Hon. Consiglio Di Nino: Honourable senators, I have the honour to table, in both official languages, the report of the Canadian delegation of the Canada-Europe Parliamentary Association, respecting its participation at the 2010 Fall Meetings of the Organization for Security and Co-operation in Europe Parliamentary Assembly, held in Palermo, Italy, from October 8 to 11, 2010.
Hon. Céline Hervieux-Payette: Honourable senators, I give notice that, at the next sitting of the Senate, I will move:
Whereas, in accordance with the Universal Declaration of Human Rights proclaimed by the United Nations:
"Everyone has the right to life, liberty and security of person'' (Article 3);
"No one shall be subjected to torture or to cruel, inhuman or degrading treatment'' (Article 5);
"Everyone charged with a crime is presumed innocent until proved guilty according to law in a public trial at which all the guarantees necessary for his defense have been provided'' (Article 11, paragraph 1) and
"Everyone has the right to freedom of thought, conscience and religion'' (Article 18);
Whereas Pakistan is an active member of the United Nations since 1947;
Whereas, the international community has demonstrated its compassion and solidarity with the Pakistani people when it is faced with suffering, as was the case during the devastating floods during the summer of 2010;
Whereas Ms. Asia Bibi has been detained since June 2009 in conditions unworthy of human beings without a fair trial and that her health has been compromised,
That, the Senate of Canada calls on the Government of Pakistan to immediately release Ms. Asia Bibi, to ensure her safety and wellbeing, to hear the outcry of the international community and to respect the principles of the Universal Declaration of Human Rights; and
That a message be sent to the House of Commons requesting that House to unite with the Senate for the above purpose.

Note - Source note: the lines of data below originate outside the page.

(* hundredths of the mean latency, of the orders and of the executions per second *)
Definition telemetry_fields (start : Z) (o : Observation) (mean orders executions : Z)
    : list (string * Json) :=
  let m := metrics o in
  let stats := default no_stats (publisher_stats o) in
  [("type", JText (bytes_of "performance"));
   ("timestampMs", JNumber (milliseconds (system_now o)));
   ("uptimeMs", JNumber (milliseconds (now o - start)));
   ("ordersTotal", JNumber (PerformanceMetrics.new_order_requests_ m));
   ("acceptedTotal", JNumber (PerformanceMetrics.accepted_orders_ m));
   ("rejectedTotal", JNumber (PerformanceMetrics.rejected_orders_ m));
   ("riskRejectedTotal", JNumber (PerformanceMetrics.risk_rejections_ m));
   ("cancelRequestsTotal", JNumber (PerformanceMetrics.cancel_requests_ m));
   ("successfulCancelsTotal", JNumber (PerformanceMetrics.successful_cancels_ m));
   ("replaceRequestsTotal", JNumber (PerformanceMetrics.replace_requests_ m));
   ("successfulReplacesTotal", JNumber (PerformanceMetrics.successful_replaces_ m));
   ("tradesTotal", JNumber (PerformanceMetrics.trades_ m));
   ("tradedQuantity", JNumber (PerformanceMetrics.traded_quantity_ m));
   ("ordersPerSecond", JDecimal orders 2);
   ("executionsPerSecond", JDecimal executions 2);
   ("activeOrders", JNumber (u64 (msum (λ _ instrument,
      Z.of_nat (OrderBook.order_count (ExchangeServer.InstrumentState.book instrument))) (books o))));
   ("instruments", JNumber (u64 (Z.of_nat (size (books o)))));
   ("connectedClients", JNumber (u64 (Z.of_nat (length (clients o)))));
   ("matchingLatencyNs", JObject
     [("samples", JNumber (PerformanceMetrics.latency_samples_ m));
      ("mean", JDecimal mean 2);
      ("p50", JNumber (latency_percentile m 50));
      ("p95", JNumber (latency_percentile m 95));
      ("p99", JNumber (latency_percentile m 99));
      ("max", JNumber (PerformanceMetrics.latency_max_ns_ m))]);
   ("marketData", JObject
     [("enqueued", JNumber (MulticastPublisher.stat_enqueued stats));
      ("sent", JNumber (MulticastPublisher.stat_sent stats));
      ("dropped", JNumber (MulticastPublisher.stat_dropped stats));
      ("sendErrors", JNumber (MulticastPublisher.stat_send_errors stats));
      ("queueDepth", JNumber (MulticastPublisher.stat_queue_depth stats));
      ("maxQueueDepth", JNumber (MulticastPublisher.stat_max_queue_depth stats));
      ("queueCapacity", JNumber (match publisher_stats o with Some _ => MulticastPublisher.queue_capacity | None => 0 end));
      ("producerShardsUsed", JNumber (MulticastPublisher.stat_producer_shards_used stats));
      ("producerRegistrationFailures",
       JNumber (MulticastPublisher.stat_producer_registration_failures stats))])]%string.

(* the text with the given hundredths *)
Lemma json_written start previous_time previous o mean orders executions :
  let s := snapshot_of start previous_time previous o in
  fixed2 (PerformanceMetrics.MatchingLatencySnapshot.mean_ns
    (PerformanceMetrics.latency_snapshot (metrics o))) = decimal_text mean 2 →
  fixed2 (PerformanceTelemetrySnapshot.orders_per_second s) = decimal_text orders 2 →
  fixed2 (PerformanceTelemetrySnapshot.executions_per_second s) = decimal_text executions 2 →
  performance_snapshot_to_json s = write_json (JObject (telemetry_fields start o mean orders executions)).
Proof.
  intros s Hmean Horders Hexecutions.
  cbn [write_json telemetry_fields fmap list_fmap fst snd]. rewrite <- Hmean, <- Horders, <- Hexecutions.
  subst s. unfold performance_snapshot_to_json, snapshot_of.
  cbn [PerformanceTelemetrySnapshot.timestamp_ms PerformanceTelemetrySnapshot.uptime_ms
    PerformanceTelemetrySnapshot.counters PerformanceTelemetrySnapshot.active_orders
    PerformanceTelemetrySnapshot.instruments PerformanceTelemetrySnapshot.connected_clients
    PerformanceTelemetrySnapshot.market_data PerformanceTelemetrySnapshot.market_data_queue_capacity].
  rewrite active_orders_sum. by destruct (publisher_stats o).
Qed.

Lemma telemetry_plain start o mean orders executions :
  Forall plain_field (telemetry_fields start o mean orders executions).
Proof.
  assert (∀ name, Forall plain (bytes_of name) ↔ bool_decide (Forall plain (bytes_of name)) = true) as Hname
    by (intros name; by rewrite bool_decide_eq_true).
  unfold telemetry_fields.
  repeat (apply Forall_cons_2; [split; cbn [fst snd]; [apply Hname; by vm_compute|]|]);
    [..|apply Forall_nil_2]; try exact I; try (cbn; lia).
  - apply Hname. by vm_compute.
  - apply plain_object. split; [done|].
    repeat (apply Forall_cons_2; [split; cbn [fst snd]; [apply Hname; by vm_compute|]|]);
      [..|apply Forall_nil_2]; try exact I; cbn; lia.
  - apply plain_object. split; [done|].
    repeat (apply Forall_cons_2; [split; cbn [fst snd]; [apply Hname; by vm_compute|]|]);
      [..|apply Forall_nil_2]; exact I.
Qed.

(** ** How long it is *)

Lemma percentile_loop_in_u64 histogram bucket cumulative target maximum : in_u64 maximum →
  in_u64 (PerformanceMetrics.percentile_loop histogram bucket cumulative target maximum).
Proof.
  intros Hmax. revert bucket cumulative.
  induction histogram as [|n histogram IH]; intros bucket cumulative; [done|]. cbn [PerformanceMetrics.percentile_loop].
  destruct (_ >=? target); [|apply IH]. unfold PerformanceMetrics.bucket_upper_bound, in_u64 in *.
  destruct (63 <=? bucket)%nat; [lia|]. rewrite Z.shiftl_1_l.
  assert (0 < 2 ^ (Z.of_nat bucket + 1)) by lia. lia.
Qed.

Lemma latency_percentile_in_u64 m numerator : in_u64 (PerformanceMetrics.latency_max_ns_ m) →
  in_u64 (latency_percentile m numerator).
Proof.
  intros Hmax. unfold latency_percentile, PerformanceMetrics.percentile.
  destruct (_ || _); [done|by apply percentile_loop_in_u64].
Qed.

I would add that 700 parliamentarians in Europe have approved such a declaration.
Hon. Sharon Carstairs: Honourable senators, pursuant to rule 57(2), I give notice that two days hence:
I will bring to the attention of the house what the Senate should really be.
Hon. James S. Cowan (Leader of the Opposition): Honourable senators, I am interested in hearing what Senator Carstairs might say about what this place should be. I guess we will have to wait for two days.
My question is for the Leader of the Government in the Senate and it has to do with the Anti-terrorism Act.
Two clauses in that bill that was passed by the Chrétien government following 9/11 provided for investigative hearings and preventative arrest. As honourable senators who were here — although I was not — will recall, these were highly controversial clauses. They were passed reluctantly by Parliament and only because certain safeguards were inserted in the bill. Some of those safeguards were inserted at the insistence of honourable senators on both sides of this chamber. One of those safeguards was the sunset clause, which provided that the clauses would expire, or die, in 2007.
My question concerns a statement made by the Prime Minister on September 8 in an interview with Peter Mansbridge on CBC. I will read the exchange.
Mr. Mansbridge stated:
In terms of how you counter that, a number of clauses were brought in in 2001 that were sunset in 2007. Your last government tried to bring those back — preventive arrests, and the other — will you try to bring them back in the new government?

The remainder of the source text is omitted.